Pull every line of the entries that has the word "sany".

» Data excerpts

########

Lemma sort_stable key v l :
  by_key comparefn key l →
  filter (λ a, key a = v) (sort comparefn l) = filter (λ a, key a = v) l.
Proof.
  induction l as [|x l IH]; intros Hk; simpl; [done|].
  rewrite insertSorted_stable.
  - rewrite !(filter_cons _ x), IH; [done | by eapply by_key_cons].
  - intros b Hb. rewrite elem_of_sort in Hb.
    apply Hk; apply elem_of_cons; auto.
Qed.

(** Two sorted lists with the same elements in the same order within each
    key are the same list. *)
Lemma sorted_stable_unique key (l1 l2 : list A) :
  StronglySorted (key_le key) l1 → StronglySorted (key_le key) l2 →
  (∀ v, filter (λ a, key a = v) l1 = filter (λ a, key a = v) l2) →
  l1 = l2.
Proof.
  intros H1. revert l2. induction H1 as [|x l1 H1 IH Hx]; intros l2 H2 Hf.
  - destruct l2 as [|y l2]; [done|].
    specialize (Hf (key y)). by rewrite filter_cons_True in Hf.
  - destruct H2 as [|y l2 H2 Hy].
    { specialize (Hf (key x)). by rewrite filter_cons_True in Hf. }
    assert (key x = key y) as Hxy.
    { apply Z.le_antisymm.
      - assert (y ∈ filter (λ a, key a = key y) (x :: l1)) as Hin.
        { rewrite Hf, filter_cons_True by done. apply elem_of_cons. auto. }
        apply list_elem_of_filter in Hin as [_ Hin].
        apply elem_of_cons in Hin as [->|Hin]; [done|].
        by eapply (proj1 (Forall_forall _ _) Hx).
      - assert (x ∈ filter (λ a, key a = key x) (y :: l2)) as Hin.
        { rewrite <- Hf, filter_cons_True by done. apply elem_of_cons. auto. }
        apply list_elem_of_filter in Hin as [_ Hin].
        apply elem_of_cons in Hin as [->|Hin]; [done|].
        by eapply (proj1 (Forall_forall _ _) Hy). }
    assert (x = y) as ->.
    { specialize (Hf (key x)).
      rewrite filter_cons_True, (filter_cons_True _ y) in Hf by done.
      congruence. }
    f_equal. apply IH; [done|]. intros v. specialize (Hf v).
    rewrite !(filter_cons _ y) in Hf. case_decide; congruence.
Qed.
(** The three temperature scales, and the scale a unit code stands for:
    the code is lower-cased, ["f"] and ["k"] are recognised, and every
    other code is read as Celsius. *)
Inductive scale : Set := Celsius | Fahrenheit | Kelvin.

Definition scale_of (code : string) : scale :=
  if String.eqb (str_lower rt code) "f" then Fahrenheit
  else if String.eqb (str_lower rt code) "k" then Kelvin
  else Celsius.

(** The formulas of the specification, through the Celsius pivot. *)
Definition to_celsius (u : scale) (v : N) : N :=
  match u with
  | Fahrenheit => n_div (n_mul (n_sub v (lit 32 0)) (lit 5 0)) (lit 9 0)
  | Kelvin => n_sub v (lit 27315 (-2))
  | Celsius => v
  end.

Definition of_celsius (u : scale) (c : N) : N :=
  match u with
  | Fahrenheit => n_add (n_div (n_mul c (lit 9 0)) (lit 5 0)) (lit 32 0)
  | Kelvin => n_add c (lit 27315 (-2))
  | Celsius => c
  end.

Lemma convert_temperature_pivot (v : N) from_unit to_unit :
  convert_temperature rt v from_unit to_unit
  = of_celsius (scale_of to_unit) (to_celsius (scale_of from_unit) v).
Proof.
  unfold convert_temperature, scale_of.
  destruct (String.eqb (str_lower rt from_unit) "f"),
    (String.eqb (str_lower rt from_unit) "k"),
    (String.eqb (str_lower rt to_unit) "f"),
    (String.eqb (str_lower rt to_unit) "k");
    reflexivity.
Qed.

(** The ASCII codes of the scales. *)
Lemma scale_of_ascii code :
  isascii code = true ->
  (scale_of code = Fahrenheit <-> code = "f" \/ code = "F")
  /\ (scale_of code = Kelvin <-> code = "k" \/ code = "K").
Proof.
  intros Hascii. unfold scale_of. rewrite (str_lower_ascii rt code Hascii).
  pose proof (lower_is_letter "f" code eq_refl) as Hf.
  pose proof (lower_is_letter "k" code eq_refl) as Hk.
  change (ascii_of_nat (nat_of_ascii "f" - 32)) with "F"%char in Hf.
  change (ascii_of_nat (nat_of_ascii "k" - 32)) with "K"%char in Hk.
  rewrite <- Hf, <- Hk.
  destruct (String.eqb_spec (lower code) "f") as [Ef|Ef];
    destruct (String.eqb_spec (lower code) "k") as [Ek|Ek];
    split; split; try done; try congruence.
Qed.

End Temperature.
Definition validate_service_identifier (value : string) : vresult :=
  match strip_prefix "svc_" value with
  | None => Err "service_id"
  | Some digest =>
      if (slen digest =? 64) && sall is_ascii_hexdigit digest then Ok tt else Err "service_id"
  end.

Definition validate_digest (value : string) : vresult :=
  match strip_prefix "sha256:" value with
  | None => Err "digest"
  | Some hex =>
      if negb (slen value =? DIGEST_BYTES) || negb (sall is_lower_hex hex)
      then Err "digest" else Ok tt
  end.

Definition validate_ascii_range (value : string) (minimum maximum : Z) (error : string) : vresult :=
  if (slen value <? minimum) || (maximum <? slen value) || negb (sall is_ascii_graphic value)
  then Err error else Ok tt.

Definition validate_idempotency_key (key : string) : vresult :=
  validate_ascii_range key IDEMPOTENCY_KEY_MIN_BYTES IDEMPOTENCY_KEY_MAX_BYTES "idempotency_key".

Definition managed_config_prefixes : list string :=
  ["ngc_"; "ngf_"; "ngm_"; "ngd_"; "apf_"; "apm_"; "app_"; "apc_"; "aps_"; "php_"].

Definition validate_managed_config_resource_id (value : string) : vresult :=
  match List.find (fun prefix => starts_with prefix value) managed_config_prefixes with
  | Some prefix => validate_identifier value prefix "resource_id"
  | None => Err "resource_id"
  end.

Definition nginx_internal_temporary_name (value : string) : bool :=
  match strip_prefix ".jw-agent-" value ≫= strip_suffix ".tmp" with
  | Some suffix => (slen suffix =? 16) && sall is_ascii_hexdigit suffix
  | None => false
  end.

(** [std::str::from_utf8]: well-formed byte sequences of the Unicode standard
    (Table 3-7). *)
Fixpoint utf8_valid_fuel (fuel : nat) (s : string) : bool :=
  match fuel with
  | O => false
  | S f =>
      let cont lo hi c := in_range lo hi c in
      match s with
      | EmptyString => true
      | String a s1 =>
          if in_range 0 127 a then utf8_valid_fuel f s1
          else match s1 with
          | EmptyString => false
          | String b s2 =>
              if in_range 194 223 a then cont 128 191 b && utf8_valid_fuel f s2
              else match s2 with
              | EmptyString => false
              | String c s3 =>
                  let second :=
                    if byte_is 224 a then cont 160 191 b
                    else if in_range 225 236 a || in_range 238 239 a then cont 128 191 b
                    else byte_is 237 a && cont 128 159 b in
                  if in_range 224 239 a then second && cont 128 191 c && utf8_valid_fuel f s3
                  else match s3 with
                  | EmptyString => false
                  | String d s4 =>
                      let second4 :=
                        if byte_is 240 a then cont 144 191 b
                        else if in_range 241 243 a then cont 128 191 b
                        else byte_is 244 a && cont 128 143 b in
                      second4 && cont 128 191 c && cont 128 191 d && utf8_valid_fuel f s4
                  end
              end
          end
      end
  end.

Definition utf8_valid (s : string) : bool := utf8_valid_fuel (S (String.length s)) s.

Definition managed_config_bytes_supported (value : string) : bool :=
  utf8_valid value &&
  sall (fun b => negb (is_ascii_control b) || byte_is 10 b || byte_is 13 b || byte_is 9 b) value.

(** [value.windows(n).any(|window| window == needle)] *)
Fixpoint windows_any (needle value : string) : bool :=
  starts_with needle value ||
  match value with EmptyString => false | String _ v => windows_any needle v end.

Definition contains_bytes (value needle : string) : bool :=
  negb (bool_decide (needle = EmptyString)) && windows_any needle value.

Definition nginx_management_config (bytes : string) : bool :=
  contains_bytes bytes NGINX_MANAGEMENT_MARKER || contains_bytes bytes NGINX_MANAGEMENT_PROXY_INCLUDE.
(* ===== verification/CertContracts.v ===== *)
(** * jw-contracts: certificates (certificate.rs)

    Domain names, e-mail addresses, the plan requests of the certificate
    operations and the commands sent to the certificate daemon, with their
    validation. *)

From Stdlib Require Import Ascii String.
From S2P Require Import Prelude Crypto Contracts Plans.

Definition CERTBOT_MAX_DOMAINS : Z := 5.
Definition IPC_PROTOCOL_VERSION : Z := 1.

(** ** Names *)

(** [str::split] on an ASCII character. *)
Fixpoint split_on (sep : Z) (s : string) : list string :=
  match s with
  | EmptyString => [EmptyString]
  | String c s' =>
      if byte_is sep c then EmptyString :: split_on sep s'
      else match split_on sep s' with
           | piece :: rest => String c piece :: rest
           | [] => [String c EmptyString]
           end
  end.

Definition is_ascii (s : string) : bool := sall (in_range 0 127) s.
Definition first_byte (s : string) : option ascii := match s with String c _ => Some c | EmptyString => None end.
Definition last_byte (s : string) : option ascii := first_byte (srev s).

Definition label_ok (label : string) : bool :=
  negb (bool_decide (label = EmptyString)) && negb (63 <? slen label)
  && sall (fun b => is_ascii_lowercase b || is_ascii_digit b || byte_is 45 b) label
  && is_some_and (first_byte label) is_ascii_alphanumeric && is_some_and (last_byte label) is_ascii_alphanumeric.

Definition validate_domain (domain : string) : vresult :=
  if (slen domain <? 4) || (253 <? slen domain) || negb (is_ascii domain) || sany is_ascii_uppercase domain
  then Err "invalid_domain"
  else
    let labels := split_on 46 domain in
    if (Z.of_nat (length labels) <? 2)
       || is_none_or (last labels) (fun label => negb (sany (fun b => is_ascii_lowercase b || is_ascii_uppercase b) label))
    then Err "invalid_domain"
    else if forallb label_ok labels then Ok tt else Err "invalid_domain".

(** [str::split_once] on an ASCII character. *)
Fixpoint split_once_on (sep : Z) (s : string) : option (string * string) :=
  match s with
  | EmptyString => None
  | String c s' =>
      if byte_is sep c then Some (EmptyString, s')
      else match split_once_on sep s' with Some (a, b) => Some (String c a, b) | None => None end
  end.

Definition email_local_byte (b : ascii) : bool :=
  is_ascii_alphanumeric b
  || existsb (fun n => byte_is n b) [46; 33; 35; 36; 37; 38; 39; 42; 43; 45; 47; 61; 63; 94; 95; 96; 123; 124; 125; 126].

Definition validate_email (email : string) : vresult :=
  if (slen email <? 6) || (254 <? slen email) || negb (is_ascii email) then Err "invalid_email"
  else match split_once_on 64 email with
       | None => Err "invalid_email"
       | Some (local, domain) =>
           if bool_decide (local = EmptyString) || (64 <? slen local) || sany (byte_is 64) domain
              || negb (sall email_local_byte local)
           then Err "invalid_email"
           else map_err (validate_domain domain) (fun _ => "invalid_email"%string)
       end.

Definition validate_token (value : string) (minimum maximum : Z) (code : string) : vresult :=
  if (slen value <? minimum) || (maximum <? slen value)
     || negb (sall (fun b => is_ascii_alphanumeric b || byte_is 95 b || byte_is 45 b) value)
  then Err code else Ok tt.

(** [Vec::dedup]. *)
Fixpoint dedup {A} `{EqDecision A} (l : list A) : list A :=
  match l with
  | [] => []
  | x :: rest =>
      match rest with
      | y :: _ => if bool_decide (x = y) then dedup rest else x :: dedup rest
      | [] => [x]
      end
  end.

(** [sort] and [dedup] of strings. *)
Definition sort_dedup (l : list string) : list string := dedup (isort String.leb l).

Definition canonical_domains (primary : string) (alternatives : list string) : list string :=
  primary :: sort_dedup (List.filter (fun domain => negb (bool_decide (domain = primary))) alternatives).

(** ** Plan requests *)

Record CertbotIssuePlanRequest := {
  ci_schema_version : Z;
  ci_operation_type : string;
  ci_primary_domain : string;
  ci_alternative_domains : list string;
  ci_account_email : string;
  ci_environment : CertificateEnvironment;
  ci_site_id : string;
  ci_expected_site_digest : string;
  ci_expected_inventory_digest : string;
  ci_tos_agreed : bool;
  ci_idempotency_key : string;
}.

Fixpoint validate_each {A} (f : A -> vresult) (l : list A) : vresult :=
  match l with [] => Ok tt | x :: rest => let? _ := f x in validate_each f rest end.

Definition issue_domains (r : CertbotIssuePlanRequest) : list string :=
  canonical_domains (ci_primary_domain r) (ci_alternative_domains r).

Definition validate_certbot_key (key : string) : vresult :=
  validate_token key IDEMPOTENCY_KEY_MIN_BYTES IDEMPOTENCY_KEY_MAX_BYTES "idempotency_key".

Definition validate_certbot_site (site_id : string) : vresult :=
  let? _ := validate_token site_id 12 64 "site_id" in
  if starts_with "ngs_" site_id then Ok tt else Err "site_id".

Definition issue_request_validate (r : CertbotIssuePlanRequest) : vresult :=
  check ci_schema_version r =? OPERATION_SCHEMA_VERSION else "schema_version"%string in
  check bool_decide (ci_operation_type r = CERTBOT_ISSUE_OPERATION) else "operation_type"%string in
  check ci_tos_agreed r else "tos_not_agreed"%string in
  let? _ := validate_domain (ci_primary_domain r) in
  check Z.of_nat (length (ci_alternative_domains r)) <? CERTBOT_MAX_DOMAINS else "domains"%string in
  let domains := issue_domains r in
  check bool_decide (length domains = S (length (ci_alternative_domains r)))
        && bool_decide (tail domains = ci_alternative_domains r) else "domains"%string in
  let? _ := validate_each validate_domain (ci_alternative_domains r) in
  let? _ := validate_email (ci_account_email r) in
  let? _ := validate_certbot_site (ci_site_id r) in
  let? _ := validate_digest (ci_expected_site_digest r) in
  let? _ := validate_digest (ci_expected_inventory_digest r) in
  validate_certbot_key (ci_idempotency_key r).

Record CertbotIssuePreflightEvidence := {
  pf_observed_at_unix_ms : Z;
  pf_resolved_addresses : list string;
  pf_expected_addresses : list string;
  pf_local_port_80_reachable : bool;
  pf_local_port_443_reachable : bool;
}.

Record CertbotIssuePlanInput := {
  in_request : CertbotIssuePlanRequest;
  in_preflight : CertbotIssuePreflightEvidence;
}.

Section Addresses.
(** [std::net::IpAddr]: the rank of a textual address in its order, [None] if
    it does not parse. *)
Context (ip_rank : string -> option Z).

Fixpoint ascending_addresses (previous : option Z) (addresses : list string) : vresult :=
  match addresses with
  | [] => Ok tt
  | address :: rest =>
      match ip_rank address with
      | None => Err "dns_addresses"
      | Some parsed =>
          if is_some_and previous (fun value => parsed <=? value) then Err "dns_addresses"
          else ascending_addresses (Some parsed) rest
      end
  end.

Definition validate_ip_set (addresses : list string) : vresult :=
  if bool_decide (addresses = []) || (8 <? Z.of_nat (length addresses)) then Err "dns_addresses"
  else ascending_addresses None addresses.

Definition preflight_validate (p : CertbotIssuePreflightEvidence) (now_unix_ms : Z) : vresult :=
  if (now_unix_ms <? pf_observed_at_unix_ms p) || (60000 <? sat_sub now_unix_ms (pf_observed_at_unix_ms p))
  then Err "preflight_stale"
  else
    let? _ := validate_ip_set (pf_resolved_addresses p) in
    let? _ := validate_ip_set (pf_expected_addresses p) in
    check bool_decide (pf_resolved_addresses p = pf_expected_addresses p) else "dns_mismatch"%string in
    check pf_local_port_80_reachable p else "challenge_unreachable"%string in
    Ok tt.

Definition issue_input_validate (i : CertbotIssuePlanInput) (now_unix_ms : Z) : vresult :=
  let? _ := issue_request_validate (in_request i) in
  preflight_validate (in_preflight i) now_unix_ms.
End Addresses.

Record CertbotRenewTestPlanRequest := {
  rt_schema_version : Z;
  rt_operation_type : string;
  rt_expected_inventory_digest : string;
  rt_idempotency_key : string;
}.

Definition renew_request_validate (r : CertbotRenewTestPlanRequest) : vresult :=
  check rt_schema_version r =? OPERATION_SCHEMA_VERSION else "schema_version"%string in
  check bool_decide (rt_operation_type r = CERTBOT_RENEW_TEST_OPERATION) else "operation_type"%string in
  let? _ := validate_digest (rt_expected_inventory_digest r) in
  validate_certbot_key (rt_idempotency_key r).

Record CertbotAttachPlanRequest := {
  at_schema_version : Z;
  at_operation_type : string;
  at_primary_domain : string;
  at_site_id : string;
  at_expected_site_digest : string;
  at_expected_inventory_digest : string;
  at_expected_certificate_fingerprint : string;
  at_idempotency_key : string;
}.

Definition attach_request_validate (r : CertbotAttachPlanRequest) : vresult :=
  check at_schema_version r =? OPERATION_SCHEMA_VERSION else "schema_version"%string in
  check bool_decide (at_operation_type r = CERTBOT_ATTACH_OPERATION) else "operation_type"%string in
  let? _ := validate_domain (at_primary_domain r) in
  let? _ := validate_certbot_site (at_site_id r) in
  let? _ := validate_digest (at_expected_site_digest r) in
  let? _ := validate_digest (at_expected_inventory_digest r) in
  let? _ := validate_digest (at_expected_certificate_fingerprint r) in
  validate_certbot_key (at_idempotency_key r).

(** ** Commands to the certificate daemon *)

Inductive CertbotCommand :=
  | Issue (primary_domain : string) (domains : list string) (account_email : string)
      (environment : CertificateEnvironment) (tos_agreed : bool)
  | RenewDryRun
  | VerifyLocalTls (server_name expected_fingerprint : string).

Fixpoint ascending_domains (previous : option string) (domains : list string) : vresult :=
  match domains with
  | [] => Ok tt
  | domain :: rest =>
      let? _ := validate_domain domain in
      if is_some_and previous (fun value => String.leb domain value) then Err "domains"
      else ascending_domains (Some domain) rest
  end.

Definition command_validate (c : CertbotCommand) : vresult :=
  match c with
  | Issue primary_domain domains account_email _ tos_agreed =>
      check tos_agreed else "tos_not_agreed"%string in
      let? _ := validate_domain primary_domain in
      if bool_decide (domains = []) || (CERTBOT_MAX_DOMAINS <? Z.of_nat (length domains))
         || negb (bool_decide (head domains = Some primary_domain))
      then Err "domains"
      else
        let? _ := ascending_domains None domains in
        validate_email account_email
  | RenewDryRun => Ok tt
  | VerifyLocalTls server_name expected_fingerprint =>
      let? _ := validate_domain server_name in
      validate_digest expected_fingerprint
  end.

Record CertbotCommandRequest := {
  cq_protocol_version : Z;
  cq_request_id : string;
  cq_deadline_unix_ms : Z;
  cq_command : CertbotCommand;
}.

Definition command_request_validate (r : CertbotCommandRequest) (now_unix_ms : Z) : vresult :=
  check cq_protocol_version r =? IPC_PROTOCOL_VERSION else "protocol_version"%string in
  let? _ := validate_token (cq_request_id r) 1 64 "request_id" in
  if cq_deadline_unix_ms r <=? now_unix_ms then Err "deadline_expired"
  else command_validate (cq_command r).

Inductive CertbotCommandResult :=
  | CertCompleted (evidence : CertbotCommandEvidence)
  | CertRejected (code : string).

Record CertbotCommandResponse := {
  cs_protocol_version : Z;
  cs_request_id : string;
  cs_result : CertbotCommandResult;
}.

(** ** Inventory *)

Record CertificateSummaryView := {
  cy_primary_domain : string;
  cy_sans : list string;
  cy_not_after : string;
  cy_fingerprint_sha256 : string;
  cy_certificate_path : string;
  cy_private_key_present : bool;
  cy_renewal_config_present : bool;
  cy_webroot_managed : bool;
}.

Record CertificateInventoryView := {
  iv_schema_version : Z;
  iv_observed_at : string;
  iv_certbot_installed : bool;
  iv_timer_enabled : bool;
  iv_timer_active : bool;
  iv_inventory_digest : string;
  iv_certificates : list CertificateSummaryView;
  iv_problems : list string;
  iv_issue_operation_type : option string;
  iv_renew_test_operation_type : option string;
  iv_attach_operation_type : option string;
  iv_assurance : AssuranceView;
}.

Example command_domains_must_ascend :
  command_validate (Issue "example.com" ["example.com"; "a.example.com"] "a@example.com" Staging true)
    = Err "domains"%string /\
  issue_domains {| ci_schema_version := 1; ci_operation_type := CERTBOT_ISSUE_OPERATION;
                   ci_primary_domain := "example.com"; ci_alternative_domains := ["a.example.com"];
                   ci_account_email := "a@example.com"; ci_environment := Staging; ci_site_id := "";
                   ci_expected_site_digest := ""; ci_expected_inventory_digest := ""; ci_tos_agreed := true;
                   ci_idempotency_key := "" |} = ["example.com"; "a.example.com"]%string.
Proof. split; vm_compute; reflexivity. Qed.
Definition json_of_codec (A : Type) `{Codec A} : Json A.
Proof.
  refine {| to_json a := ser (tokens a);
            from_json s := match deser s ≫= parse_tokens with
                           | Some (a, []) => Some a
                           | _ => None
                           end |}.
  intros a. rewrite deser_ser. cbn. rewrite <- (app_nil_r (tokens a)). by rewrite parse_tokens_ok.
Defined.

#[refine] Definition codec_iso {A B} `{Codec B} (f : A -> B) (g : B -> A)
    (gf : forall a, g (f a) = a) : Codec A :=
  {| tokens a := tokens (f a);
     parse_tokens ts := match parse_tokens ts with Some (b, rest) => Some (g b, rest) | None => None end |}.
Proof. intros a rest. by rewrite parse_tokens_ok, gf. Defined.

#[export] #[refine] Instance codec_string : Codec string :=
  {| tokens s := [s]; parse_tokens ts := match ts with t :: rest => Some (t, rest) | [] => None end |}.
Proof. done. Defined.

#[export] #[refine] Instance codec_prod {A B} `{Codec A, Codec B} : Codec (A * B) :=
  {| tokens p := tokens p.1 ++ tokens p.2;
     parse_tokens ts := match parse_tokens ts with
                        | Some (a, ts') => match parse_tokens ts' with
                                           | Some (b, rest) => Some ((a, b), rest)
                                           | None => None
                                           end
                        | None => None
                        end |}.
Proof. intros [a b] rest. simpl. rewrite <- app_assoc. by rewrite !parse_tokens_ok. Defined.

(** Binary digits, least significant first. *)
Fixpoint pos_to_string (p : positive) : string :=
  match p with
  | xH => EmptyString
  | xO p => String "0" (pos_to_string p)
  | xI p => String "1" (pos_to_string p)
  end.

Fixpoint pos_of_string (s : string) : positive :=
  match s with
  | EmptyString => xH
  | String c s' => if Ascii.eqb c "0" then xO (pos_of_string s') else xI (pos_of_string s')
  end.

Lemma pos_of_to_string p : pos_of_string (pos_to_string p) = p.
Proof. induction p as [p IH|p IH|]; cbn [pos_to_string pos_of_string]; [| |done]; by rewrite IH. Qed.

Definition z_to_string (z : Z) : string :=
  match z with Z0 => "z" | Zpos p => "p" +:+ pos_to_string p | Zneg p => "n" +:+ pos_to_string p end.

Definition z_of_string (s : string) : Z :=
  match s with
  | String c s' => if Ascii.eqb c "p" then Zpos (pos_of_string s')
                   else if Ascii.eqb c "n" then Zneg (pos_of_string s') else 0
  | EmptyString => 0
  end.

#[export] Instance codec_Z : Codec Z.
Proof.
  refine (codec_iso z_to_string z_of_string _).
  intros [|p|p]; [done| |]; cbn -[pos_to_string pos_of_string];
    [change (Z.pos (pos_of_string (pos_to_string p)) = Z.pos p) |
     change (Z.neg (pos_of_string (pos_to_string p)) = Z.neg p)]; by rewrite pos_of_to_string.
Defined.

#[export] Instance codec_bool : Codec bool.
Proof. refine (codec_iso (fun b : bool => if b then 1 else 0) (fun z => z =? 1) _). by intros []. Defined.

#[export] #[refine] Instance codec_option {A} `{Codec A} : Codec (option A) :=
  {| tokens o := match o with None => [""%string] | Some a => "s"%string :: tokens a end;
     parse_tokens ts := match ts with
                        | EmptyString :: rest => Some (None, rest)
                        | _ :: ts' => match parse_tokens ts' with
                                      | Some (a, rest) => Some (Some a, rest)
                                      | None => None
                                      end
                        | [] => None
                        end |}.
Proof. intros [a|] rest; [|done]. simpl. by rewrite parse_tokens_ok. Defined.

Fixpoint parse_many {A} `{Codec A} (n : nat) (ts : list string) : option (list A * list string) :=
  match n with
  | O => Some ([], ts)
  | S n' => match parse_tokens ts with
            | Some (a, ts') => match parse_many n' ts' with
                               | Some (l, rest) => Some (a :: l, rest)
                               | None => None
                               end
            | None => None
            end
  end.

#[export] #[refine] Instance codec_list {A} `{Codec A} : Codec (list A) :=
  {| tokens l := z_to_string (Z.of_nat (length l)) :: concat (map tokens l);
     parse_tokens ts := match ts with
                        | t :: ts' => parse_many (Z.to_nat (z_of_string t)) ts'
                        | [] => None
                        end |}.
Proof.
  intros l rest. cbn [app].
  assert (z_of_string (z_to_string (Z.of_nat (length l))) = Z.of_nat (length l)) as ->.
  { pose proof (parse_tokens_ok (Z.of_nat (length l)) []) as Hz. cbn in Hz. congruence. }
  rewrite Nat2Z.id. induction l as [|a l IH]; [done|]. simpl.
  rewrite <- app_assoc, parse_tokens_ok. simpl in IH. by rewrite IH.
Defined.

(** ** The types of the ledger *)

(** An enumeration is coded by its position in the list of its values. *)
Definition codec_enum {A} `{EqDecision A} (all : list A) (d : A)
    (Hall : forall a, default d (all !! Z.to_nat (Z.of_nat (default 0%nat (fst <$> list_find (fun x => a = x) all)))) = a)
    : Codec A :=
  codec_iso (fun a => Z.of_nat (default 0%nat (fst <$> list_find (fun x => a = x) all)))
            (fun z => default d (all !! Z.to_nat z)) Hall.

########

» TASK RESPONSE
  if (slen domain <? 4) || (253 <? slen domain) || negb (is_ascii domain) || sany is_ascii_uppercase domain
       || is_none_or (last labels) (fun label => negb (sany (fun b => is_ascii_lowercase b || is_ascii_uppercase b) label))
           if bool_decide (local = EmptyString) || (64 <? slen local) || sany (byte_is 64) domain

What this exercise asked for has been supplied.